Pool B started with New Zealand beating South Africa 23–13. New Zealand opened their scoring with two tries in four minutes from George Bridge and Scott Barrett giving New Zealand a 17–3 lead at half-time. Pieter-Steph du Toit scored a converted try to bring the score back to 17–10 but two penalties from Richie Mo'unga and Beauden Barrett sealed the result. In Higashiōsaka, Italy conceded an early try against Namibia before running away with a bonus-point victory by 25 points. Italy earned a second bonus-point victory in Fukuoka, scoring seven tries in a 48–7 demolition of Canada. Over in Toyota, South Africa defeated Namibia by 54 points, scoring nine tries while Namibia could manage only a Cliven Loubser penalty in the 23rd minute. New Zealand recorded their second victory of the World Cup with a 63–0 victory over Canada at Ōita Stadium. For New Zealand, Brad Weber scored his first two tries in international rugby with the Barrett brothers (Jordie Barrett, Beauden Barrett and Scott Barrett) each scoring a try as they became the first trio of brothers to start for New Zealand.
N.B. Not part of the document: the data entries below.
(** What is told of a tick, and what is remembered of it. *)
Definition tick_news (enabled : bool) (now : string) (tick : TelemetryTick) (told : option (string + nat)) (memory : TickMemory) : TickNews * TickMemory :=
  let '(failed, sent) := uplink_tick tick in
  let '(line, failing) := note_tick failed sent (tm_failing memory) in
  let '(changes, paused) := pause_step (mk_pause_tick enabled (tt_notifications tick) now) (tm_paused memory) in
  (mk_news (filter_new_telemetry (tt_failures tick) (tm_failures memory)) changes line told, mk_memory (telemetry_signatures (tt_failures tick)) paused failing).

(** The log sources go out when the facts did; [looks] is how often the tree was looked at before. *)
Definition instance_id : string := default "local-instance" (an_instance_name names).
Definition tell_sources (looks : nat) (snapshot : option DiscoverySnapshot) (reported : bool) : M Telemetry (option (string + nat)) :=
  if reported then answer ← in_report (report_log_sources sources looks snapshot instance_id); mret (Some answer) else mret None.

(** The part as a whole, with the output the last grant and the configuration leave in effect. *)
Definition telemetry_part (fuel : nat) (work : AppliedWorkGrant) (grant : option AgentUplinkGrant) (metrics : option (list VmMetricLine))
    (summary : FactSummaryDraft) (snapshot : option DiscoverySnapshot) (send_metrics send_snapshot force : bool) (forced : option FactReportAttempt) (looks : nat) (memory : TickMemory) :
    M Telemetry (option (TelemetryTick * option FactReportAttempt * TickNews * TickMemory)) :=
  let effective := effective_output (lg_output (tg_logs config)) grant in
  r ← telemetry_tick fuel work effective metrics summary snapshot send_metrics send_snapshot force forced;
  match r with
  | None => mret None
  | Some (tick, reported, forced) =>
      told ← tell_sources looks snapshot reported;
      now ← in_frames (on_disk now_rfc3339);
      let '(news, memory) := tick_news (lo_enabled effective) now tick told memory in
      mret (Some (tick, forced, news, memory))
  end.
End TelemetryPart.

(** * Facts *)

Section TickFacts.
Context `{Host} `{!FileMeta} `{!SpoolEnv} `{LogContracts} `{!ContainerLookup} `{!LogCodecs} `{!RecordSink} `{!FilterContracts} `{!GlobSet}
  `{!WorkContracts} `{!UnicodeTables} `{!PolicyApi} `{!WireContracts} `{!FrameSink} `{!FrameSinkLaws} `{!ReportContracts} `{!FactContracts} `{!Json FactReportState}
  `{!Float64} `{!MetricTable} `{!Json VmMetricLine} `{Programs} `{JsonValues} `{ExporterContracts} `{ExporterCodec}
  `{Tree} `{ProcFs} `{!Json SourceSearchPolicy} `{SourcesGateway}.
Variables (readings : nat → Z) (make_sink : LogsOutputSection → option TcpFraming → M SinkState unit).
Variables (names : AgentNames) (config : TickConfig) (sources : SourcesConfig).
Hypothesis make_sink_quiet : ∀ output framing s, accepted (make_sink output framing s).2 = accepted s.
Implicit Types (t : Telemetry) (f : Frames).

Definition te_world t : World := fs_world (te_frames t).
Definition te_sink t : SinkState := sink (uplink (fs_input (te_frames t))).
(** The files the standby may write: the time of the last fact report and the counter. *)
Definition standby_file (q : string) : Prop := store_paths (fact_report_path_for (tg_state_dir config)) q ∨ store_paths (counter_path (tg_state_dir config)) q.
New Zealand continued their demolition of their opponents with a 62-point win over Namibia in Chōfu, with the floodgates opening in the second half after Namibia restricted the All Blacks to 24 points in the first half. Sevu Reece, Ben Smith and Anton Lienert-Brown scoring two tries in the match. Between the two New Zealand games, South Africa romped over Italy with Cheslin Kolbe scoring two tries as the South Africans won 49–3 in Fukuroi. This was followed by a 66–7 victory over Canada with Cobus Reinach scoring the fastest hat-trick in World Cup history, with his three tries being scored in a space of 11 minutes. The final two matches of the group were not played as Typhoon Hagibis saw the cancellation of the New Zealand–Italy and Namibia–Canada matches. At the end of the pool stage, New Zealand finished on top of the table with South Africa finishing second.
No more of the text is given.